[[ The data, beginning ]]

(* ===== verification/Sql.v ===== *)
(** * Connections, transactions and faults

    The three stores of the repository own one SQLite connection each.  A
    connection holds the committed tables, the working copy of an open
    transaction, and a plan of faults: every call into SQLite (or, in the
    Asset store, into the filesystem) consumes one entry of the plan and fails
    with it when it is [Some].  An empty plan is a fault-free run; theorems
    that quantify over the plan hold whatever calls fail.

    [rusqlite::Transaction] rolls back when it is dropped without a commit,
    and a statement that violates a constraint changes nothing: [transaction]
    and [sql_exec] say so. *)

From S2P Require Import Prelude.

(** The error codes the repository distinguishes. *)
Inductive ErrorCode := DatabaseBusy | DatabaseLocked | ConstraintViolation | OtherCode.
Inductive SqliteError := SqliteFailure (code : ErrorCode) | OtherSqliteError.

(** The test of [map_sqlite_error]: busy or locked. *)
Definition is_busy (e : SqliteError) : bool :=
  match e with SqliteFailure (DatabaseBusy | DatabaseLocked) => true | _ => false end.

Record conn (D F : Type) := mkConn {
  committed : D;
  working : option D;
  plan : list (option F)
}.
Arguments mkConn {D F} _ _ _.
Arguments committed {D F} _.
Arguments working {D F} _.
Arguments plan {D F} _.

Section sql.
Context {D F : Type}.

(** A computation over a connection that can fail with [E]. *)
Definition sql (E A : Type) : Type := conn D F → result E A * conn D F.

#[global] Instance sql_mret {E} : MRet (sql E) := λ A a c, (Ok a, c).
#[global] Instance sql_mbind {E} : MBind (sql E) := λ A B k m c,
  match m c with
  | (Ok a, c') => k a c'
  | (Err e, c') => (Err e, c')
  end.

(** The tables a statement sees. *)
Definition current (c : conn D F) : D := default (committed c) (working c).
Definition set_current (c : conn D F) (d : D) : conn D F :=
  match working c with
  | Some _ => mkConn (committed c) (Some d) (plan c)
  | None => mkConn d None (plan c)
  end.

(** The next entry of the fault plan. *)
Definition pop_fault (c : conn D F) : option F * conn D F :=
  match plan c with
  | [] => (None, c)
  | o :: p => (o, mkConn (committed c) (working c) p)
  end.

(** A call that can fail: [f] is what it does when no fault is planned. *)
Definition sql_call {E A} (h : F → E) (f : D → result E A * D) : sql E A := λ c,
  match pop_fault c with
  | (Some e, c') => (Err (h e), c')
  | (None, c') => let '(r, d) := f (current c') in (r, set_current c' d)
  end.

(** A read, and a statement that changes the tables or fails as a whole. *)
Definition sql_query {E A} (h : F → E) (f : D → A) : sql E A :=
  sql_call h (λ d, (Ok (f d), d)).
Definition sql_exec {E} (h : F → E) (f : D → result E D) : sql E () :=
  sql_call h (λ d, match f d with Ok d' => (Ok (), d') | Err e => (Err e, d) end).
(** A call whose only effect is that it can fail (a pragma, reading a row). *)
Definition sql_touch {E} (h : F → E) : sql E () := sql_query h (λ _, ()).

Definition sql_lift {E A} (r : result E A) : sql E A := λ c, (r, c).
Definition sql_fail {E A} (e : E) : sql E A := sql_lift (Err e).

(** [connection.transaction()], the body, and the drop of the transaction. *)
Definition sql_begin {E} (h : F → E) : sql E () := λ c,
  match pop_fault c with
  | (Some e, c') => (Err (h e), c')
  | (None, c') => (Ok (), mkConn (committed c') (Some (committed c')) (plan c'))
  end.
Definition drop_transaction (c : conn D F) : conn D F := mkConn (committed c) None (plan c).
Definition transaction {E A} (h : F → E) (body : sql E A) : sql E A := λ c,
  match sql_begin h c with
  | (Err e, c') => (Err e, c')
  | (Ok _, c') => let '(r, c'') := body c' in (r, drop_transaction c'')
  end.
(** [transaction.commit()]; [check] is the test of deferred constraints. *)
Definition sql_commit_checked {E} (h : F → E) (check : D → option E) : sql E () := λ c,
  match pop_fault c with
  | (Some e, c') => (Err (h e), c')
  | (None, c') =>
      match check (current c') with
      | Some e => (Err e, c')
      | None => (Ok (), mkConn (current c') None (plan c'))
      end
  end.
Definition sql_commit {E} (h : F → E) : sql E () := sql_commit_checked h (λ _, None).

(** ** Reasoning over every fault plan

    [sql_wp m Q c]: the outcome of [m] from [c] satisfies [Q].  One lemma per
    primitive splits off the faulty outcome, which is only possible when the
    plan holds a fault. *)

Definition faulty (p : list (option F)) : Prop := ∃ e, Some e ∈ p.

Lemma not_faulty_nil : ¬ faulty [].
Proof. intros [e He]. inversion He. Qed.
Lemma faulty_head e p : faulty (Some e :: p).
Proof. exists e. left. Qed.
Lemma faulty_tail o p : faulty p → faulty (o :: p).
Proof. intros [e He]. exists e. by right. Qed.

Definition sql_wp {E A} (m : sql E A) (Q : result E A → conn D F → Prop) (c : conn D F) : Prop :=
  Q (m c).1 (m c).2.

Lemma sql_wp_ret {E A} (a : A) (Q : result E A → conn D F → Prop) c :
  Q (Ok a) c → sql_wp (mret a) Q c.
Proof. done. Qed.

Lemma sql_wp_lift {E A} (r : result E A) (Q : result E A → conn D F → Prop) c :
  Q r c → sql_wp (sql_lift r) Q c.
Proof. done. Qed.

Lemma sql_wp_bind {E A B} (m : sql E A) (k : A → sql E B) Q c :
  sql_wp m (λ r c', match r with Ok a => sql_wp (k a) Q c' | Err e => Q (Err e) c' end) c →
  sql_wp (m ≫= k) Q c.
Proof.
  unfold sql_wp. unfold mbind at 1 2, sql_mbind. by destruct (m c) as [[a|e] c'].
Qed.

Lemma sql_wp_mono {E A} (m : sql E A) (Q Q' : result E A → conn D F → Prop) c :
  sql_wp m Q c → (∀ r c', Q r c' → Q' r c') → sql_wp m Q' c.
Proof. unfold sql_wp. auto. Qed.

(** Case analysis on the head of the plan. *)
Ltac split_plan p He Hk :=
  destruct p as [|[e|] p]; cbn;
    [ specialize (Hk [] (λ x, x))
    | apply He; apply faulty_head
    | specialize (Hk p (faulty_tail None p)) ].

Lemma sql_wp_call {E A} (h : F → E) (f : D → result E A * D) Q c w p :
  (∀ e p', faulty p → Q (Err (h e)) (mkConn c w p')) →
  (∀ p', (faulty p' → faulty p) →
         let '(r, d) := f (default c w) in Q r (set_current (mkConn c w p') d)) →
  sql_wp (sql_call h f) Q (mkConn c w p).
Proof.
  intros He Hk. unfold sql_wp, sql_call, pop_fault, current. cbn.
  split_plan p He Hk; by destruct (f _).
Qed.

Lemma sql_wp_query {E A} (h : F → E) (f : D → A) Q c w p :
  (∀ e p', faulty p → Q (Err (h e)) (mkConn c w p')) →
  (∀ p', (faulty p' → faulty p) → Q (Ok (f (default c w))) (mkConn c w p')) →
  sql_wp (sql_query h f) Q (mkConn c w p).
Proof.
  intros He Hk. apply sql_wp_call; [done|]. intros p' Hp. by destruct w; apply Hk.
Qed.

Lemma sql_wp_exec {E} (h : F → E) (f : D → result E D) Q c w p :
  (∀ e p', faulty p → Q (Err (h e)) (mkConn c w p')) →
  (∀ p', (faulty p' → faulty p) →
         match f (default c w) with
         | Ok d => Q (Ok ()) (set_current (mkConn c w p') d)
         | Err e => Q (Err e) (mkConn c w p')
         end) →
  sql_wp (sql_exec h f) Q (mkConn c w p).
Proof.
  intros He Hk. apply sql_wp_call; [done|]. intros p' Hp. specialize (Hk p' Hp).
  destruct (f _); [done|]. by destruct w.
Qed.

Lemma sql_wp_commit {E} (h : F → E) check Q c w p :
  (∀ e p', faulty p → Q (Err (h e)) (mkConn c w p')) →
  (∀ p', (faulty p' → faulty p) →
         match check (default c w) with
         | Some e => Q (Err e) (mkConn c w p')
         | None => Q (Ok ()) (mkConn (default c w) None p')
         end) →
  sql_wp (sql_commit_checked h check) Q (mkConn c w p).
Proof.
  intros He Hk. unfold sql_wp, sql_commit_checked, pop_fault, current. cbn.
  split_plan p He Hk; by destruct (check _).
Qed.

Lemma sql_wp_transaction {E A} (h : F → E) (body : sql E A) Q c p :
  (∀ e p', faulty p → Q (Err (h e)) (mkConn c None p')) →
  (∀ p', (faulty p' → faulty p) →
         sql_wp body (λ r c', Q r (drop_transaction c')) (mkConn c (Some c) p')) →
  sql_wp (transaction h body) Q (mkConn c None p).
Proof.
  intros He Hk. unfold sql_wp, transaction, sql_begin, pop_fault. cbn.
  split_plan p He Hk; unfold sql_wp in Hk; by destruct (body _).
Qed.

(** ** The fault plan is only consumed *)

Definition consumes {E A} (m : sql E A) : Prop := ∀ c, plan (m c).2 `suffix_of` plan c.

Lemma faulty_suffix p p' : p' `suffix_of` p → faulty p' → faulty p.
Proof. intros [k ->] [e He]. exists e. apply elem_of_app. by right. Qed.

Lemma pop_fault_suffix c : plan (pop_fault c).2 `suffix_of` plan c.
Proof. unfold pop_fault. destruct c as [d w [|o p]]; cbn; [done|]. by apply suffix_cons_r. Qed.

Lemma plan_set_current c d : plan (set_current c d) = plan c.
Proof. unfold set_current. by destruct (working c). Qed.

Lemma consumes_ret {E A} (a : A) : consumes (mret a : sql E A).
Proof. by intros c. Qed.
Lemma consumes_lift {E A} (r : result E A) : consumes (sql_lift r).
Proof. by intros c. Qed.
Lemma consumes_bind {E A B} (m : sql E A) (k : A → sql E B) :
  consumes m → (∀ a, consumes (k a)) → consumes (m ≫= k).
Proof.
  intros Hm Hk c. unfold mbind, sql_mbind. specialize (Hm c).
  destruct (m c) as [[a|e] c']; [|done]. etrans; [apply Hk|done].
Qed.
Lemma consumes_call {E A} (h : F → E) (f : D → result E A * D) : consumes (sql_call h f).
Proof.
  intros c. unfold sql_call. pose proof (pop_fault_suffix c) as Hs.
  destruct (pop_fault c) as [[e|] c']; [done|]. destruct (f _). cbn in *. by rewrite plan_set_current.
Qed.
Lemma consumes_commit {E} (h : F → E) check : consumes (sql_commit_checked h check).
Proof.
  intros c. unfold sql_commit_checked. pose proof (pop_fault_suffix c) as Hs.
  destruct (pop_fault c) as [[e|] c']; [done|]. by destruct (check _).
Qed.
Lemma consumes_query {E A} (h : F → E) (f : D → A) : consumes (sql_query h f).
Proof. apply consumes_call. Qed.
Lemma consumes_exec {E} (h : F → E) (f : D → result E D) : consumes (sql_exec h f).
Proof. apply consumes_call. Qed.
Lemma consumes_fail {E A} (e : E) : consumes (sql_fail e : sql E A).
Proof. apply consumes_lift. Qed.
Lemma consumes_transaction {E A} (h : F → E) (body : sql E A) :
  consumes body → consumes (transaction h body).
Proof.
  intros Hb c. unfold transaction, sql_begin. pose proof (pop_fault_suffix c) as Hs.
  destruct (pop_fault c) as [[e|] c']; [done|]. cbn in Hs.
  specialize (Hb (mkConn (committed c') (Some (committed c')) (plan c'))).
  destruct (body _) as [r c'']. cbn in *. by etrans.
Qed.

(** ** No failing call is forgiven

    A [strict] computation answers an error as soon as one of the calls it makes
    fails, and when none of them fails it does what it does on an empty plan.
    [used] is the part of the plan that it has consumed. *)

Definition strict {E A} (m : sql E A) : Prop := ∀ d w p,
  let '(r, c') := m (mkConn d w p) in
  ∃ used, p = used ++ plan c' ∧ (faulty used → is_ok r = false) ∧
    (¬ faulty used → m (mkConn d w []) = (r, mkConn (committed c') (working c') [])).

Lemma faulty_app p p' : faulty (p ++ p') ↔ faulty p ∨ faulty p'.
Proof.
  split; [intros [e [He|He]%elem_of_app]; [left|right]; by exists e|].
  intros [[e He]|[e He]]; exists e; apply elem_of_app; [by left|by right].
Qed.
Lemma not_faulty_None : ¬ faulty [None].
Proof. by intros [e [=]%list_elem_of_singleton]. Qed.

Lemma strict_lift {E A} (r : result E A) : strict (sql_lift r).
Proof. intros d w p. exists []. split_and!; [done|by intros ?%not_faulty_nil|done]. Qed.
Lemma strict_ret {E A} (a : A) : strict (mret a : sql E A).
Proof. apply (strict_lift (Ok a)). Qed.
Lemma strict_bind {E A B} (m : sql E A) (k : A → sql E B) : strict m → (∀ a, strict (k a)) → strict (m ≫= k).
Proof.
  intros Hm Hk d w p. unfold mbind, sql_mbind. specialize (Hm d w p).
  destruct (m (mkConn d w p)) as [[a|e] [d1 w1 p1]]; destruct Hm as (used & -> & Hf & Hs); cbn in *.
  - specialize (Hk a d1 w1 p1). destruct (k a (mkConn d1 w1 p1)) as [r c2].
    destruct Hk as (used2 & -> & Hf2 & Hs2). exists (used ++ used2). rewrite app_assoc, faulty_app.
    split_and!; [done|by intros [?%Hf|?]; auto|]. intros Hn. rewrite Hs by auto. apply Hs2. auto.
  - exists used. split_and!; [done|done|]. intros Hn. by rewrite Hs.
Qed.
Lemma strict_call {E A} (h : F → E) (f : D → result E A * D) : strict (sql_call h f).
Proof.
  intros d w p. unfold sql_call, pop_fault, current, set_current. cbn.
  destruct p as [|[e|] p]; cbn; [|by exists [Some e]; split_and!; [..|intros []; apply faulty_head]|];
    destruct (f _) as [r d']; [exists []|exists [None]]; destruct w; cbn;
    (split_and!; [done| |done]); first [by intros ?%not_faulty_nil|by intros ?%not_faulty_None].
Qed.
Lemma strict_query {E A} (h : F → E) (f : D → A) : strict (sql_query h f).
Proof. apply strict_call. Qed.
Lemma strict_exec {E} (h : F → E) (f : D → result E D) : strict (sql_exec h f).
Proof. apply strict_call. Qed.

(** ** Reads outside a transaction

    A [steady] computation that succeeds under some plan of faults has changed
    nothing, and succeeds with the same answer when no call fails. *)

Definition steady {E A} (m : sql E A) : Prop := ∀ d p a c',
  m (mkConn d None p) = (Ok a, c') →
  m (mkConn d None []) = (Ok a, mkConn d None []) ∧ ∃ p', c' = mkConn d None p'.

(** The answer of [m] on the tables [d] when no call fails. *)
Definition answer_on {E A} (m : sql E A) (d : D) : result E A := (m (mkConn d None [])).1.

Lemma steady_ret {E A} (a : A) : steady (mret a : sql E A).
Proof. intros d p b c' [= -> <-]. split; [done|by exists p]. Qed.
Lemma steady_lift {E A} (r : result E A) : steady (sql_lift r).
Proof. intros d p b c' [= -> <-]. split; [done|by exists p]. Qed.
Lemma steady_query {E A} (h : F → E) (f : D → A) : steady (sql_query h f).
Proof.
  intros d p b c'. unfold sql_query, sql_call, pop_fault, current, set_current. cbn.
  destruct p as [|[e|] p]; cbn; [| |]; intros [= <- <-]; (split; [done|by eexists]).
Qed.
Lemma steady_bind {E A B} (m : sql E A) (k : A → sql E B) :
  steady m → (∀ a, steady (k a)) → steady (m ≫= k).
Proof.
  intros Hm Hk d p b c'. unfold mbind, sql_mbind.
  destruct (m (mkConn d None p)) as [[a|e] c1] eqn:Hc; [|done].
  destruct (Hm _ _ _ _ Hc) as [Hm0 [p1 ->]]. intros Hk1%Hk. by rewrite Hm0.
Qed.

[[ The data, end ]]
[[ The data, beginning ]]

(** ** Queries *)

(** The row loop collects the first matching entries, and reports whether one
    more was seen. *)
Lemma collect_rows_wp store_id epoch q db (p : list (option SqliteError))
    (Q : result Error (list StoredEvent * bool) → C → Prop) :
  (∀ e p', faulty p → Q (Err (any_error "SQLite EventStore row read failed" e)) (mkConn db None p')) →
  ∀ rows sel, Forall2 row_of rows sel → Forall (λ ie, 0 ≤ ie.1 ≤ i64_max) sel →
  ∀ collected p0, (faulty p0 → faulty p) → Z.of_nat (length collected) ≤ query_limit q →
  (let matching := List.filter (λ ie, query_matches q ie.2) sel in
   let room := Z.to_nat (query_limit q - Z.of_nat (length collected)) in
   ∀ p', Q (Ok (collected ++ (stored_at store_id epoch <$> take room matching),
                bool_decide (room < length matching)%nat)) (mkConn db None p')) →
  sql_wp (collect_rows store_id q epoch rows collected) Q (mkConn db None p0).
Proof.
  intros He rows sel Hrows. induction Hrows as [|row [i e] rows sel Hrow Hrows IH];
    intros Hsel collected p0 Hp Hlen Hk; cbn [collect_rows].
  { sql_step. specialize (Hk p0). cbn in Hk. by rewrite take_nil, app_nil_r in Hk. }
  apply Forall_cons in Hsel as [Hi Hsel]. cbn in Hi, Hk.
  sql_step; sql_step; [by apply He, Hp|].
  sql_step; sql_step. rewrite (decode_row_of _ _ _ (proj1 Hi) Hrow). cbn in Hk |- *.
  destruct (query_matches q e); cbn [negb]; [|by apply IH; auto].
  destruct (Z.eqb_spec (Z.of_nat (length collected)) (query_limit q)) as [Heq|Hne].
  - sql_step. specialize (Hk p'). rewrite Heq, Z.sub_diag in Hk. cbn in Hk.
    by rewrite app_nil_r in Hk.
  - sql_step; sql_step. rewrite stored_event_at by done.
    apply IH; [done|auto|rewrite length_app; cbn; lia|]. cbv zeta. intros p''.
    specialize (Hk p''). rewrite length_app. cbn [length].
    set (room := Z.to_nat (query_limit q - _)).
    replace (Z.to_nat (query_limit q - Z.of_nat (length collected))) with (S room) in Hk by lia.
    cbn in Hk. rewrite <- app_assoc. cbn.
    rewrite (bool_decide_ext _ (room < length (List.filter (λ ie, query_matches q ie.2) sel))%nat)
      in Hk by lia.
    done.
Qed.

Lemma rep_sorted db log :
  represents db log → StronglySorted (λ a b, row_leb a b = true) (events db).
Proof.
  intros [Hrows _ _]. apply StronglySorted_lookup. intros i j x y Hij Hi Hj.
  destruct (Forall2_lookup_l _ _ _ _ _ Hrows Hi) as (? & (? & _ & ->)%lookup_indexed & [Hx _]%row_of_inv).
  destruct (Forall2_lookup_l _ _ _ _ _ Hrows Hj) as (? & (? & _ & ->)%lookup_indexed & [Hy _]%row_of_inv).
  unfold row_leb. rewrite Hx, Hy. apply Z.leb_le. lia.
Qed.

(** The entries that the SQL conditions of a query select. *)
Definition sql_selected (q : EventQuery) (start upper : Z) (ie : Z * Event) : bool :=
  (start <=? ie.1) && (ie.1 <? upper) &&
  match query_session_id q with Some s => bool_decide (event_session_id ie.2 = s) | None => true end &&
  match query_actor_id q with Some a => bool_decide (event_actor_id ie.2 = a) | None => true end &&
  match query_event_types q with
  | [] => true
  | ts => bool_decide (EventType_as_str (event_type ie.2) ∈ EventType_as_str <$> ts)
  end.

[[ The data, end ]]

▶ [To do] Among the lines above, find the one with "- sql_step. specialize" and the one with "match query_actor_id q". Quote both and everything between them, exactly.

▶ [Your solution]
  - sql_step. specialize (Hk p'). rewrite Heq, Z.sub_diag in Hk. cbn in Hk.
    by rewrite app_nil_r in Hk.
  - sql_step; sql_step. rewrite stored_event_at by done.
    apply IH; [done|auto|rewrite length_app; cbn; lia|]. cbv zeta. intros p''.
    specialize (Hk p''). rewrite length_app. cbn [length].
    set (room := Z.to_nat (query_limit q - _)).
    replace (Z.to_nat (query_limit q - Z.of_nat (length collected))) with (S room) in Hk by lia.
    cbn in Hk. rewrite <- app_assoc. cbn.
    rewrite (bool_decide_ext _ (room < length (List.filter (λ ie, query_matches q ie.2) sel))%nat)
      in Hk by lia.
    done.
Qed.

Lemma rep_sorted db log :
  represents db log → StronglySorted (λ a b, row_leb a b = true) (events db).
Proof.
  intros [Hrows _ _]. apply StronglySorted_lookup. intros i j x y Hij Hi Hj.
  destruct (Forall2_lookup_l _ _ _ _ _ Hrows Hi) as (? & (? & _ & ->)%lookup_indexed & [Hx _]%row_of_inv).
  destruct (Forall2_lookup_l _ _ _ _ _ Hrows Hj) as (? & (? & _ & ->)%lookup_indexed & [Hy _]%row_of_inv).
  unfold row_leb. rewrite Hx, Hy. apply Z.leb_le. lia.
Qed.

(** The entries that the SQL conditions of a query select. *)
Definition sql_selected (q : EventQuery) (start upper : Z) (ie : Z * Event) : bool :=
  (start <=? ie.1) && (ie.1 <? upper) &&
  match query_session_id q with Some s => bool_decide (event_session_id ie.2 = s) | None => true end &&
  match query_actor_id q with Some a => bool_decide (event_actor_id ie.2 = a) | None => true end &&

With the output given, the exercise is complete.